Lemma suppress_interp_ok s : sp_wf s -> exists s', suppress_interp s = Ok s' /\ kept s s'.
Proof.
  intros Hs. pose proof (pw_samples s Hs) as Hl. pose proof (pw_start s Hs) as Hst. pose proof (pw_head s Hs) as Hh. unfold suppress_interp.
  destruct (sum_back_ok (sp_samples s) Hl (Z.to_nat (sp_suppress_samples_pre s)) (sp_start s) (S754_zero false) Hst) as (p1 & pre & -> & Hp1).
  rewrite bind_Ok.
  destruct (sum_back_ok (sp_samples s) Hl (Z.to_nat (sp_suppress_samples_post s)) (sp_head s) (S754_zero false) Hh) as (pe & post & -> & Hpe).
  rewrite bind_Ok. cbv zeta. set (value := fun k : Z => _).
  destruct (replace_loop_ok pe value Hpe (Z.to_nat JS110_SUPPRESS_SAMPLES_MAX) (sp_samples s) (sp_start s) 0 Hl Hst (ring_fuel _ _))
    as (samples & -> & Hl' & Hk).
  rewrite bind_Ok. eexists. split; [done|]. by apply set_samples_kept.
Qed.

(** The modes that rewrite samples of the ring. *)
Definition rewrites (s : js110_sp_s) : bool :=
  (sp_suppress_mode s =? JS110_SUPPRESS_MODE_MEAN) || (sp_suppress_mode s =? JS110_SUPPRESS_MODE_INTERP).

Lemma suppress_end_ok s : sp_wf s -> exists s', suppress_end s = Ok s' /\ kept s s'
  /\ (rewrites s = false -> sp_samples s' = sp_samples s).
Proof.
  intros Hs. unfold suppress_end, rewrites. pose proof (pw_remaining s Hs) as Hr.
  assert (kept s s) as Hid by (by split_and!).
  case_if; [|eauto]. rewrite chk_i_ok, bind_Ok by width_lia. cbv zeta.
  set (s1 := set_suppress s (sp_start s) (sp_suppress_samples_remaining s - 1)).
  assert (kept s s1) as Hk1. { split; [|done]. destruct Hs. constructor; cbn; done || lia. }
  assert (sp_suppress_mode s1 = sp_suppress_mode s) as Em by done. rewrite Em.
  assert (forall s', kept s1 s' -> kept s s') as Htrans.
  { intros s' (H1 & H2 & H3 & H4). destruct Hk1 as (K1 & K2 & K3 & K4). split_and!; [done | congruence | congruence |].
    intros A f Hf. by rewrite H4, K4 by done. }
  case_if; [|by exists s1]. case_if; cbn [orb].
  - destruct (suppress_mean_ok s1 (proj1 Hk1)) as (s' & -> & Hk'). exists s'. split_and!; [done | by apply Htrans | done].
  - case_if; [|by exists s1]. destruct (suppress_interp_ok s1 (proj1 Hk1)) as (s' & -> & Hk').
    exists s'. split_and!; [done | by apply Htrans | done].
Qed.

(** ** The delay line *)

(** Processing in the mode at hand does not change what [f] sees of a sample. *)
Definition untouched {A} (f : js110_sample_s -> A) (s : js110_sp_s) : Prop :=
  sp_suppress_mode s <> JS110_SUPPRESS_MODE_NAN /\ (rewrites s = false \/ ignores_current f).

Lemma fmap_window {A B} (f : A -> B) l idx : f <$> window l idx = window (f <$> l) idx.
Proof. unfold window. by rewrite fmap_app, fmap_drop, fmap_take. Qed.
Lemma run_inv n self h : 0 < n <= 2 ^ 22 -> js_sample_freq (s1_statistics self) = 2000000 -> Forall small h ->
  exists pre b s os, h = pre ++ b /\ len pre mod n = 0 /\ js110_stats_run (js110_stats_sample_count_set self n) h = Ok (s, os)
    /\ stats_inv n pre b s /\ Forall2 (stats_ok n) (every n id h) os.
Proof.
  intros Hn Hf. induction h as [|x h IH] using rev_ind; intros Hs.
  - exists [], [], (js110_stats_sample_count_set self n), []. split; [done|]. split; [by rewrite Z.mod_0_l by lia|].
    split; [done|]. split; [apply stats_init_inv; [lia | done] | constructor].
  - apply Forall_app in Hs as [Hs Hx]. apply (proj1 (Forall_singleton small x)) in Hx. destruct (IH Hs) as (pre & b & s & os & -> & Hp & E & Hi & Hos).
    destruct (sample_inv n pre b s x Hn Hx Hi) as (s' & o & E' & Hcase).
    assert (js110_stats_run (js110_stats_sample_count_set self n) ((pre ++ b) ++ [x]) = Ok (s', os ++ option_list o)) as Hrun.
    { rewrite stats_run_app, E, bind_Ok. destruct x as [[i v] p]. cbn [js110_stats_run]. unfold sel_i, sel_v, sel_p in E'.
      cbn [fst snd] in E'. by rewrite E', !bind_Ok, app_nil_r. }
    rewrite every_snoc, len_app. pose proof (Z.div_mod (len pre) n ltac:(lia)) as Hdm. rewrite Hp in Hdm.
    assert ((len pre + len b + 1) mod n = (len b + 1) mod n) as ->.
    { replace (len pre + len b + 1) with (len b + 1 + len pre / n * n) by lia. by rewrite Z.mod_add by lia. }
    pose proof (len_nonneg b). destruct Hi as [Hb Hi]. case_if_in Hcase.
    + destruct Hcase as [Hi' (r & -> & Hr)]. exists (pre ++ b ++ [x]), [], s', (os ++ [r]).
      rewrite E0, Z.mod_same by lia. split; [by rewrite app_nil_r, app_assoc|]. split; [|split; [done|split; [done|]]].
      * rewrite !len_app. change (len [x]) with 1. rewrite E0. replace (len pre + n) with ((len pre / n + 1) * n) by lia. by rewrite Z.mod_mul by lia.
      * apply Forall2_app; [done|]. constructor; [|constructor]. by rewrite <- app_assoc.
    + destruct Hcase as [Hi' ->]. exists pre, (b ++ [x]), s', os. rewrite (Z.mod_small (len b + 1)) by lia. simpl_cmp.
      rewrite app_nil_r. rewrite app_nil_r in Hrun. split; [by rewrite app_assoc|]. auto.
Qed.
(* ===== verification/Effect.v ===== *)
(** * Operations with a state and calls to the outside

    Threads and drivers keep a state of their own and act on the rest of the library through a few
    calls: they publish, subscribe, send to the device, set a timeout.  An operation is a function on
    the state that also gives these calls in order, in the error monad: state, faults and output in
    one monad, with rules for total correctness. *)

From S2P Require Import Prelude.

Definition eff (E S A : Type) : Type := S -> res (A * S * list E).

#[global] Instance op_ret E S : MRet (eff E S) := fun A a s => Ok (a, s, []).
#[global] Instance op_bind E S : MBind (eff E S) := fun A B k m s =>
  match m s with
  | Ok (a, s', o) => match k a s' with Ok (b, s'', o') => Ok (b, s'', o ++ o') | Fault f => Fault f end
  | Fault f => Fault f
  end.

Definition get {E S} : eff E S S := fun s => Ok (s, s, []).
Definition modify {E S} (f : S -> S) : eff E S unit := fun s => Ok (tt, f s, []).
Definition lift {E S A} (m : res A) : eff E S A := fun s => match m with Ok a => Ok (a, s, []) | Fault f => Fault f end.

Lemma op_bind_Ok {E S A B} (m : eff E S A) (k : A -> eff E S B) s r s' o : (m ≫= k) s = Ok (r, s', o) <->
  exists a s1 o1 o2, m s = Ok (a, s1, o1) /\ k a s1 = Ok (r, s', o2) /\ o = o1 ++ o2.
Proof.
  unfold mbind, op_bind. split.
  - destruct (m s) as [[[a s1] o1]|] eqn:E1; [|done]. destruct (k a s1) as [[[b s2] o2]|] eqn:E2; [|done].
    intros [= -> -> <-]. eauto 10.
  - intros (a & s1 & o1 & o2 & -> & -> & ->). done.
Qed.

(** Running the first call of an operation. *)
Lemma run_ret {E S A B} (a : A) (k : A -> eff E S B) s : (mret a ≫= k) s = k a s.
Proof. unfold mbind, op_bind, mret, op_ret. by destruct (k a s) as [[[? ?] ?]|]. Qed.

Lemma run_get {E S B} (k : S -> eff E S B) s : (get ≫= k) s = k s s.
Proof. unfold mbind, op_bind, get. by destruct (k s s) as [[[? ?] ?]|]. Qed.

Lemma run_modify {E S B} (f : S -> S) (k : unit -> eff E S B) s : (modify f ≫= k) s = k tt (f s).
Proof. unfold mbind, op_bind, modify. by destruct (k tt (f s)) as [[[? ?] ?]|]. Qed.

Lemma run_lift_ok {E S A B} (a : A) (k : A -> eff E S B) s : (lift (Ok a) ≫= k) s = k a s.
Proof. unfold mbind, op_bind, lift. by destruct (k a s) as [[[? ?] ?]|]. Qed.

Lemma run_assoc {E S A B C} (m : eff E S A) (f : A -> eff E S B) (g : B -> eff E S C) s :
  ((m ≫= f) ≫= g) s = (m ≫= fun a => f a ≫= g) s.
Proof.
  unfold mbind, op_bind. destruct (m s) as [[[a s1] o1]|]; [|done]. destruct (f a s1) as [[[b s2] o2]|]; [|done].
  destruct (g b s2) as [[[c s3] o3]|]; [|done]. by rewrite app_assoc.
Qed.

Lemma run_bind {E S A B} (m : eff E S A) (k : A -> eff E S B) s a s1 o1 : m s = Ok (a, s1, o1) ->
  (m ≫= k) s = match k a s1 with Ok (b, s2, o2) => Ok (b, s2, o1 ++ o2) | Fault f => Fault f end.
Proof. intros Hm. unfold mbind, op_bind. by rewrite Hm. Qed.

Create Rewrite HintDb op.
#[export] Hint Rewrite @run_ret @run_get @run_modify @run_lift_ok @run_assoc : op.

(** ** Total correctness of operations *)

(** [m] runs from [s] without a fault, and what it leaves satisfies [Q]. *)
Definition wp {E S A} (m : eff E S A) (s : S) (Q : A -> S -> list E -> Prop) : Prop :=
  exists a s' o, m s = Ok (a, s', o) /\ Q a s' o.

Section Wp.
Context {E S : Type}.
Implicit Types s : S.

Lemma wp_ret {A} (a : A) s (Q : A -> S -> list E -> Prop) : Q a s [] -> wp (mret a) s Q.
Proof. intros HQ. by exists a, s, []. Qed.

Lemma wp_bind {A B} (m : eff E S A) (k : A -> eff E S B) s (Q : B -> S -> list E -> Prop) :
  wp m s (fun a s1 o1 => wp (k a) s1 (fun b s2 o2 => Q b s2 (o1 ++ o2))) -> wp (m ≫= k) s Q.
Proof.
  intros (a & s1 & o1 & E1 & b & s2 & o2 & E2 & HQ). exists b, s2, (o1 ++ o2). split; [|done]. rewrite (run_bind _ _ _ _ _ _ E1). by rewrite E2.
Qed.

Lemma wp_mono {A} (m : eff E S A) s (P Q : A -> S -> list E -> Prop) : wp m s P -> (forall a s' o, P a s' o -> Q a s' o) -> wp m s Q.
Proof. intros (a & s' & o & Hm & HP) HQ. exists a, s', o. auto. Qed.

Lemma wp_get s (Q : S -> S -> list E -> Prop) : Q s s [] -> wp get s Q.
Proof. intros HQ. by exists s, s, []. Qed.

Lemma wp_modify f s (Q : unit -> S -> list E -> Prop) : Q tt (f s) [] -> wp (modify f) s Q.
Proof. intros HQ. by exists tt, (f s), []. Qed.

Lemma wp_lift {A} (m : res A) s a (Q : A -> S -> list E -> Prop) : m = Ok a -> Q a s [] -> wp (lift m) s Q.
Proof. intros -> HQ. by exists a, s, []. Qed.
End Wp.

(** ** Partial correctness: what a run that does not fault leaves *)

Definition wlp {E S A} (m : eff E S A) (s : S) (Q : A -> S -> list E -> Prop) : Prop :=
  forall a s' o, m s = Ok (a, s', o) -> Q a s' o.

Section Wlp.
Context {E S : Type}.
Implicit Types s : S.

Lemma wlp_ret {A} (a : A) s (Q : A -> S -> list E -> Prop) : Q a s [] -> wlp (mret a) s Q.
Proof. intros HQ a' s' o Hm. injection Hm as <- <- <-. done. Qed.

Lemma wlp_bind {A B} (m : eff E S A) (k : A -> eff E S B) s (Q : B -> S -> list E -> Prop) :
  wlp m s (fun a s1 o1 => wlp (k a) s1 (fun b s2 o2 => Q b s2 (o1 ++ o2))) -> wlp (m ≫= k) s Q.
Proof. intros H b s2 o Hm. apply op_bind_Ok in Hm as (a & s1 & o1 & o2 & E1 & E2 & ->). by apply (H a s1 o1 E1). Qed.

Lemma wlp_mono {A} (m : eff E S A) s (P Q : A -> S -> list E -> Prop) : wlp m s P -> (forall a s' o, P a s' o -> Q a s' o) -> wlp m s Q.
Proof. intros HP HQ a s' o Hm. by apply HQ, HP. Qed.

Lemma wlp_get s (Q : S -> S -> list E -> Prop) : Q s s [] -> wlp get s Q.
Proof. intros HQ a s' o Hm. injection Hm as <- <- <-. done. Qed.

Lemma wlp_modify f s (Q : unit -> S -> list E -> Prop) : Q tt (f s) [] -> wlp (modify f) s Q.
Proof. intros HQ a s' o Hm. injection Hm as <- <- <-. done. Qed.

Lemma wlp_lift {A} (m : res A) s (Q : A -> S -> list E -> Prop) : (forall a, m = Ok a -> Q a s []) -> wlp (lift m) s Q.
Proof. intros HQ a s' o Hm. unfold lift in Hm. destruct m; [|done]. injection Hm as <- <- <-. by apply HQ. Qed.

Lemma wp_wlp {A} (m : eff E S A) s (P Q : A -> S -> list E -> Prop) : wp m s P -> wlp m s Q -> wp m s (fun a s' o => P a s' o /\ Q a s' o).
Proof. intros (a & s' & o & Hm & HP) HQ. exists a, s', o. split; [done|]. split; [done|]. by apply HQ. Qed.
End Wlp.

**ACTION ITEM:**
Each line that holds the word "value" should be extracted from the records.

**TASK OUTPUT:**
  rewrite bind_Ok. cbv zeta. set (value := fun k : Z => _).
  destruct (replace_loop_ok pe value Hpe (Z.to_nat JS110_SUPPRESS_SAMPLES_MAX) (sp_samples s) (sp_start s) 0 Hl Hst (ring_fuel _ _))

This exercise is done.